Exploration of the mechanisms by which 3,4-benzopyrene promotes angiotensin II-induced abdominal aortic aneurysm formation in mice

Abstract

This study examined the influence of 3,4-benzopyrene (BaP), a compound found in cigarette smoke, on the formation of angiotensin II (Ang II)-induced abdominal aortic aneurysm (AAA) formation in mice and the underlying mechanisms. C57/B6n mice were divided into four groups. The control group received a weekly intraperitoneal injection of medium-chain triglycerides.

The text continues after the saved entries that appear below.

(** A message of which only the type is in the header. *)
Lemma initialiseHeader_type m v : m_bodyTagValuePairs m !! FIX_TAG_MESSAGE_TYPE = Some v →
  Forall (λ k, m_bodyTagValuePairs m !! k = None)
    [FIX_TAG_VERSION; FIX_TAG_SEQUENCE_NUMBER; FIX_TAG_SENDING_TIME; FIX_TAG_SENDER_COMPID; FIX_TAG_TARGET_COMPID] →
  initialiseHeader m = Ok (removeTag FIX_TAG_MESSAGE_TYPE (setMessageType (getMessageTypeFromString v) m)).
Proof.
  rewrite !Forall_cons. intros Ev (H8 & H34 & H52 & H49 & H56 & _). unfold initialiseHeader.
  rewrite (take_tag_absent FIX_TAG_VERSION), (take_tag_present FIX_TAG_MESSAGE_TYPE _ _ v) by done.
  set (m1 := removeTag _ _). assert (∀ k, k ≠ FIX_TAG_MESSAGE_TYPE → m_bodyTagValuePairs m !! k = None →
    m_bodyTagValuePairs m1 !! k = None) as Hk by (intros k Hk; simpl; by rewrite lookup_delete_ne).
  unfold hasTag. rewrite (Hk FIX_TAG_SEQUENCE_NUMBER) by done. cbn [mbind outcome_bind].
  rewrite (take_tag_absent FIX_TAG_SENDING_TIME), (take_tag_absent FIX_TAG_SENDER_COMPID),
    (take_tag_absent FIX_TAG_TARGET_COMPID) by (by apply Hk). done.
Qed.

(** What the converter looks for in the message of an order of the file. *)
Record order_message (o : FileOrder) (m : FixMessage) : Prop := {
  om_type : m_messageType m = NEW_ORDER;
  om_symbol : m_bodyTagValuePairs m !! FIX_TAG_SYMBOL = Some (fo_symbol o);
  om_client : m_bodyTagValuePairs m !! FIX_TAG_CLIENT_ORDER_ID = fo_client o;
  om_limit : m_bodyTagValuePairs m !! FIX_TAG_ORDER_TYPE = Some (to_string FIX_ORDER_TYPE_LIMIT);
  om_side : m_bodyTagValuePairs m !! FIX_TAG_ORDER_SIDE =
    Some (to_string (if fo_buy o then FIX_ORDER_SIDE_BUY else FIX_ORDER_SIDE_SELL));
  om_quantity : m_bodyTagValuePairs m !! FIX_TAG_ORDER_QUANTITY = Some (to_string (fo_quantity o));
  om_price : m_bodyTagValuePairs m !! FIX_TAG_ORDER_PRICE = Some (to_string (fo_price o))
}.

Lemma parse_order symbols junk o : file_order_ok symbols o →
  ∃ m, FixParser_parseFromString (FixMessage_new junk) (fields_text (order_fields o)) = Ok m ∧ order_message o m.
Proof.
  intros Ho. pose proof (order_fields_values symbols o Ho) as Hf.
  assert (Forall field_ok (order_fields o) ∧ Forall (λ kv, kv.2 ≠ []) (order_fields o)) as [H1 H2].
  { split; (eapply Forall_impl; [exact Hf|]); [intros kv (H & [Hv _]); by split|by intros kv (_ & _ & _ & H)]. }
  unfold FixParser_parseFromString. rewrite split_fields, parse_pairs_fields by done.
  cbn [mbind outcome_bind]. rewrite set_fields_body. set (m := setBody _ _).
  assert (∀ k, m_bodyTagValuePairs m !! k = list_to_map (M := gmap Z str) (order_fields o) !! k) as Hk.
  { intros k. unfold m, setBody. cbn [m_bodyTagValuePairs]. rewrite fold_insert_lookup by apply order_fields_nodup.
    by destruct (_ !! k). }
  unfold order_fields in Hk. eexists. split.
  - apply (initialiseHeader_type m ($"D")); [rewrite Hk; by destruct (fo_client o)|].
    repeat constructor; rewrite Hk; by destruct (fo_client o).
  - split; [done|..]; simpl; rewrite lookup_delete_ne by done; fold m; rewrite Hk; by destruct (fo_client o).
Qed.

(** The order made from it, in memory that holds [junk]. *)
Definition order_of (sm : SecurityManager) (junk : Order) (o : FileOrder) : Order :=
  received_order junk (m_sessionId junk) (default 0 (m_securitiesBySymbol sm !! fo_symbol o)) (default [] (fo_client o))
    (if fo_buy o then BUY else SELL) (fo_quantity o) (fo_price o).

The Ang II group received a daily Ang II infusion (0.72 mg/kg) and a weekly intraperitoneal injection of medium-chain triglycerides. The Ang II/BaP group received a daily Ang II infusion (0.72 mg/kg) and a weekly intraperitoneal BaP injection (10 mg/kg, dissolved in medium-chain triglycerides). The BaP group received a weekly intraperitoneal BaP injection (10 mg/kg). After 5 weeks, abdominal aortic diameter was determined. Aortic tissues underwent hematoxylin and eosin, Masson, and immunochemistry staining for evaluation of vascular wall structure, collagen, macrophage infiltration, matrix metalloproteinases (MMPs), and apoptosis. The Ang II infusion and BaP injection induced AAAs in 41.67% of mice vs 25% in the Ang II group (P < .05). The average aortic diameter increased in the Ang II/BaP group compared with the Ang II group (1.40 ± 0.25 vs 1.2 ± 0.23 mm; P < .05). Average aortic muscular cell apoptosis was higher in the Ang II/BaP group (31% ± 12%) than in the Ang II (19% ± 5%; P < .05) or BaP groups (23% ± 4%; P < .05). Aortic macrophage infiltration and expression of MMP-2, MMP-9, MMP-12, and nuclear factor-κB increased (0.56 ± 0.12, 0.47 ± 0.13, 0.49 ± 0.14, 0.49 ± 0.11, and 0.42 ± 0.12, respectively) in the Ang II/BaP group compared with the Ang II group (0.27 ± 0.08, 0.25 ± 0.06, 0.24 ± 0.09, 0.24 ± 0.09, and 0.23 ± 0.06, respectively; P < .05 for all). BaP promotes Ang II-induced AAA formation in mice via elevating infiltration of macrophages, activating nuclear factor-κB, upregulating the expression of MMP-2, MMP-9, and MMP-12, and increasing the apoptosis of vascular muscle cells in its synergistic effect with Ang II in aortic wall.